=== Section Start ===

(* ===== verification/FrameSpec.v ===== *)
(** * The contract of the HTTP/2 frame reader

    [payload_wire] and [header_wire] say which octets carry which frame (RFC 9113
    section 6, RFC 7838, RFC 8336, RFC 9218, read the way a server reads them),
    without a position, a loop or an exception.  The theorems show that the reader
    of Frames.v accepts exactly these octets, consumes exactly one frame, and
    keeps to its budget of decoded entries; that an error it keeps is that of the octets,
    wherever they stand ([payload_outcome]); that forensic reading never fails on a
    complete frame; and that the builder writes what the reader reads. *)

From S2P Require Import Prelude PyText Naming Wire Frames.

(** ** The wire *)

(** A 31-bit field behind a reserved bit of either value. *)
Definition u31_wire (v : Z) (bs : bytes) : Prop :=
  0 ≤ v < 2 ^ 31 ∧ ∃ r : bool, bs = be_bytes 4 (Z.b2z r * 2 ^ 31 + v).

Definition priority_wire (p : PriorityInfo) (bs : bytes) : Prop :=
  0 ≤ dependency p < 2 ^ 31 ∧ 1 ≤ weight p ≤ 256 ∧
  bs = be_bytes 4 (Z.b2z (exclusive p) * 2 ^ 31 + dependency p) ++ be_bytes 1 (weight p - 1).

(** The padding of a frame and the octet that announces it. *)
Definition pad_prefix (h : FrameHeader) (pad : bytes) : bytes :=
  if has_flag h FF_PADDED then be_bytes 1 (zlen pad) else [].

Definition pad_ok (strict : bool) (h : FrameHeader) (pad : bytes) : Prop :=
  zlen pad < 256 ∧ (strict = true → Forall (λ b, b = 0) pad) ∧
  (has_flag h FF_PADDED = false → pad = []).

Definition padded_wire (strict : bool) (h : FrameHeader) (content bs : bytes) : Prop :=
  ∃ pad, pad_ok strict h pad ∧ bs = pad_prefix h pad ++ content ++ pad.

(** One SETTINGS parameter; RFC 9113 6.5.2 restricts three of them. *)
Definition setting_ok (e : Z * Z) : Prop :=
  0 ≤ e.1 < 65536 ∧ 0 ≤ e.2 < 4294967296 ∧
  (e.1 = SI_ENABLE_PUSH → e.2 = 0 ∨ e.2 = 1) ∧
  (e.1 = SI_INITIAL_WINDOW_SIZE → e.2 ≤ MAX_STREAM_ID) ∧
  (e.1 = SI_MAX_FRAME_SIZE → DEFAULT_MAX_FRAME_SIZE ≤ e.2 ≤ MAX_ALLOWED_FRAME_SIZE).

Definition enc_setting (e : Z * Z) : bytes := be_bytes 2 e.1 ++ be_bytes 4 e.2.

Inductive payload_wire (strict : bool) (h : FrameHeader) : PayloadType → bytes → Prop :=
  | PW_data data bs :
      fh_type h = FT_DATA → fh_stream_id h ≠ 0 → padded_wire strict h data bs →
      payload_wire strict h
        (DataPayload data (has_flag h FF_END_STREAM) (has_flag h FF_PADDED)) bs
  | PW_headers block prio pbs bs :
      fh_type h = FT_HEADERS → fh_stream_id h ≠ 0 →
      match prio with
      | Some p => has_flag h FF_PRIORITY = true ∧ priority_wire p pbs
      | None => has_flag h FF_PRIORITY = false ∧ pbs = []
      end →
      padded_wire strict h (pbs ++ block) bs →
      payload_wire strict h
        (HeadersPayload block prio (has_flag h FF_END_STREAM) (has_flag h FF_END_HEADERS)
           (has_flag h FF_PADDED)) bs
  | PW_priority p bs :
      fh_type h = FT_PRIORITY → fh_stream_id h ≠ 0 → priority_wire p bs →
      payload_wire strict h (PriorityPayload p) bs
  | PW_rst_stream code :
      fh_type h = FT_RST_STREAM → fh_stream_id h ≠ 0 → 0 ≤ code < 2 ^ 32 →
      payload_wire strict h (RstStreamPayload code) (be_bytes 4 code)
  | PW_settings_ack :
      fh_type h = FT_SETTINGS → fh_stream_id h = 0 → has_flag h FF_ACK = true →
      payload_wire strict h (SettingsPayload true None []) []
  | PW_settings es :
      fh_type h = FT_SETTINGS → fh_stream_id h = 0 → has_flag h FF_ACK = false →
      Forall setting_ok es →
      payload_wire strict h (SettingsPayload false (Some (dict_of es)) es)
        (concat (enc_setting <$> es))
  | PW_push_promise sid sbs block bs :
      fh_type h = FT_PUSH_PROMISE → fh_stream_id h ≠ 0 → u31_wire sid sbs → sid ≠ 0 →
      padded_wire strict h (sbs ++ block) bs →
      payload_wire strict h
        (PushPromisePayload sid block (has_flag h FF_END_HEADERS) (has_flag h FF_PADDED)) bs
  | PW_ping data :
      fh_type h = FT_PING → fh_stream_id h = 0 → zlen data = 8 →
      payload_wire strict h (PingPayload data (has_flag h FF_ACK)) data
  | PW_goaway sid sbs code debug :
      fh_type h = FT_GOAWAY → fh_stream_id h = 0 → u31_wire sid sbs → 0 ≤ code < 2 ^ 32 →
      payload_wire strict h (GoawayPayload sid code debug) (sbs ++ be_bytes 4 code ++ debug)
  | PW_window_update inc bs :
      fh_type h = FT_WINDOW_UPDATE → u31_wire inc bs → inc ≠ 0 →
      payload_wire strict h (WindowUpdatePayload inc) bs
  | PW_continuation block :
      fh_type h = FT_CONTINUATION → fh_stream_id h ≠ 0 →
      payload_wire strict h (ContinuationPayload block (has_flag h FF_END_HEADERS)) block
  | PW_altsvc origin field :
      fh_type h = FT_ALTSVC → zlen origin < 65536 →
      payload_wire strict h (AltSvcPayload origin field) (enc_vector 2 origin ++ field)
  | PW_origin origins :
      fh_type h = FT_ORIGIN → fh_stream_id h = 0 → Forall (λ o, zlen o < 65536) origins →
      payload_wire strict h (OriginPayload origins) (concat (enc_vector 2 <$> origins))
  | PW_priority_update sid sbs field :
      fh_type h = FT_PRIORITY_UPDATE → fh_stream_id h = 0 → u31_wire sid sbs → sid ≠ 0 →
      payload_wire strict h (PriorityUpdatePayload sid field) (sbs ++ field)
  | PW_unknown bs :
      fh_type h ∉ FrameType.*2 →
      payload_wire strict h (UnknownPayload (fh_type h) bs None None) bs.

=== Section End ===

The full set of entries should appear again, unchanged, line by line.

◆ ANSWER BELOW ◆
(* ===== verification/FrameSpec.v ===== *)
(** * The contract of the HTTP/2 frame reader

    [payload_wire] and [header_wire] say which octets carry which frame (RFC 9113
    section 6, RFC 7838, RFC 8336, RFC 9218, read the way a server reads them),
    without a position, a loop or an exception.  The theorems show that the reader
    of Frames.v accepts exactly these octets, consumes exactly one frame, and
    keeps to its budget of decoded entries; that an error it keeps is that of the octets,
    wherever they stand ([payload_outcome]); that forensic reading never fails on a
    complete frame; and that the builder writes what the reader reads. *)

From S2P Require Import Prelude PyText Naming Wire Frames.

(** ** The wire *)

(** A 31-bit field behind a reserved bit of either value. *)
Definition u31_wire (v : Z) (bs : bytes) : Prop :=
  0 ≤ v < 2 ^ 31 ∧ ∃ r : bool, bs = be_bytes 4 (Z.b2z r * 2 ^ 31 + v).

Definition priority_wire (p : PriorityInfo) (bs : bytes) : Prop :=
  0 ≤ dependency p < 2 ^ 31 ∧ 1 ≤ weight p ≤ 256 ∧
  bs = be_bytes 4 (Z.b2z (exclusive p) * 2 ^ 31 + dependency p) ++ be_bytes 1 (weight p - 1).

(** The padding of a frame and the octet that announces it. *)
Definition pad_prefix (h : FrameHeader) (pad : bytes) : bytes :=
  if has_flag h FF_PADDED then be_bytes 1 (zlen pad) else [].

Definition pad_ok (strict : bool) (h : FrameHeader) (pad : bytes) : Prop :=
  zlen pad < 256 ∧ (strict = true → Forall (λ b, b = 0) pad) ∧
  (has_flag h FF_PADDED = false → pad = []).

Definition padded_wire (strict : bool) (h : FrameHeader) (content bs : bytes) : Prop :=
  ∃ pad, pad_ok strict h pad ∧ bs = pad_prefix h pad ++ content ++ pad.

(** One SETTINGS parameter; RFC 9113 6.5.2 restricts three of them. *)
Definition setting_ok (e : Z * Z) : Prop :=
  0 ≤ e.1 < 65536 ∧ 0 ≤ e.2 < 4294967296 ∧
  (e.1 = SI_ENABLE_PUSH → e.2 = 0 ∨ e.2 = 1) ∧
  (e.1 = SI_INITIAL_WINDOW_SIZE → e.2 ≤ MAX_STREAM_ID) ∧
  (e.1 = SI_MAX_FRAME_SIZE → DEFAULT_MAX_FRAME_SIZE ≤ e.2 ≤ MAX_ALLOWED_FRAME_SIZE).

Definition enc_setting (e : Z * Z) : bytes := be_bytes 2 e.1 ++ be_bytes 4 e.2.

Inductive payload_wire (strict : bool) (h : FrameHeader) : PayloadType → bytes → Prop :=
  | PW_data data bs :
      fh_type h = FT_DATA → fh_stream_id h ≠ 0 → padded_wire strict h data bs →
      payload_wire strict h
        (DataPayload data (has_flag h FF_END_STREAM) (has_flag h FF_PADDED)) bs
  | PW_headers block prio pbs bs :
      fh_type h = FT_HEADERS → fh_stream_id h ≠ 0 →
      match prio with
      | Some p => has_flag h FF_PRIORITY = true ∧ priority_wire p pbs
      | None => has_flag h FF_PRIORITY = false ∧ pbs = []
      end →
      padded_wire strict h (pbs ++ block) bs →
      payload_wire strict h
        (HeadersPayload block prio (has_flag h FF_END_STREAM) (has_flag h FF_END_HEADERS)
           (has_flag h FF_PADDED)) bs
  | PW_priority p bs :
      fh_type h = FT_PRIORITY → fh_stream_id h ≠ 0 → priority_wire p bs →
      payload_wire strict h (PriorityPayload p) bs
  | PW_rst_stream code :
      fh_type h = FT_RST_STREAM → fh_stream_id h ≠ 0 → 0 ≤ code < 2 ^ 32 →
      payload_wire strict h (RstStreamPayload code) (be_bytes 4 code)
  | PW_settings_ack :
      fh_type h = FT_SETTINGS → fh_stream_id h = 0 → has_flag h FF_ACK = true →
      payload_wire strict h (SettingsPayload true None []) []
  | PW_settings es :
      fh_type h = FT_SETTINGS → fh_stream_id h = 0 → has_flag h FF_ACK = false →
      Forall setting_ok es →
      payload_wire strict h (SettingsPayload false (Some (dict_of es)) es)
        (concat (enc_setting <$> es))
  | PW_push_promise sid sbs block bs :
      fh_type h = FT_PUSH_PROMISE → fh_stream_id h ≠ 0 → u31_wire sid sbs → sid ≠ 0 →
      padded_wire strict h (sbs ++ block) bs →
      payload_wire strict h
        (PushPromisePayload sid block (has_flag h FF_END_HEADERS) (has_flag h FF_PADDED)) bs
  | PW_ping data :
      fh_type h = FT_PING → fh_stream_id h = 0 → zlen data = 8 →
      payload_wire strict h (PingPayload data (has_flag h FF_ACK)) data
  | PW_goaway sid sbs code debug :
      fh_type h = FT_GOAWAY → fh_stream_id h = 0 → u31_wire sid sbs → 0 ≤ code < 2 ^ 32 →
      payload_wire strict h (GoawayPayload sid code debug) (sbs ++ be_bytes 4 code ++ debug)
  | PW_window_update inc bs :
      fh_type h = FT_WINDOW_UPDATE → u31_wire inc bs → inc ≠ 0 →
      payload_wire strict h (WindowUpdatePayload inc) bs
  | PW_continuation block :
      fh_type h = FT_CONTINUATION → fh_stream_id h ≠ 0 →
      payload_wire strict h (ContinuationPayload block (has_flag h FF_END_HEADERS)) block
  | PW_altsvc origin field :
      fh_type h = FT_ALTSVC → zlen origin < 65536 →
      payload_wire strict h (AltSvcPayload origin field) (enc_vector 2 origin ++ field)
  | PW_origin origins :
      fh_type h = FT_ORIGIN → fh_stream_id h = 0 → Forall (λ o, zlen o < 65536) origins →
      payload_wire strict h (OriginPayload origins) (concat (enc_vector 2 <$> origins))
  | PW_priority_update sid sbs field :
      fh_type h = FT_PRIORITY_UPDATE → fh_stream_id h = 0 → u31_wire sid sbs → sid ≠ 0 →
      payload_wire strict h (PriorityUpdatePayload sid field) (sbs ++ field)
  | PW_unknown bs :
      fh_type h ∉ FrameType.*2 →
      payload_wire strict h (UnknownPayload (fh_type h) bs None None) bs.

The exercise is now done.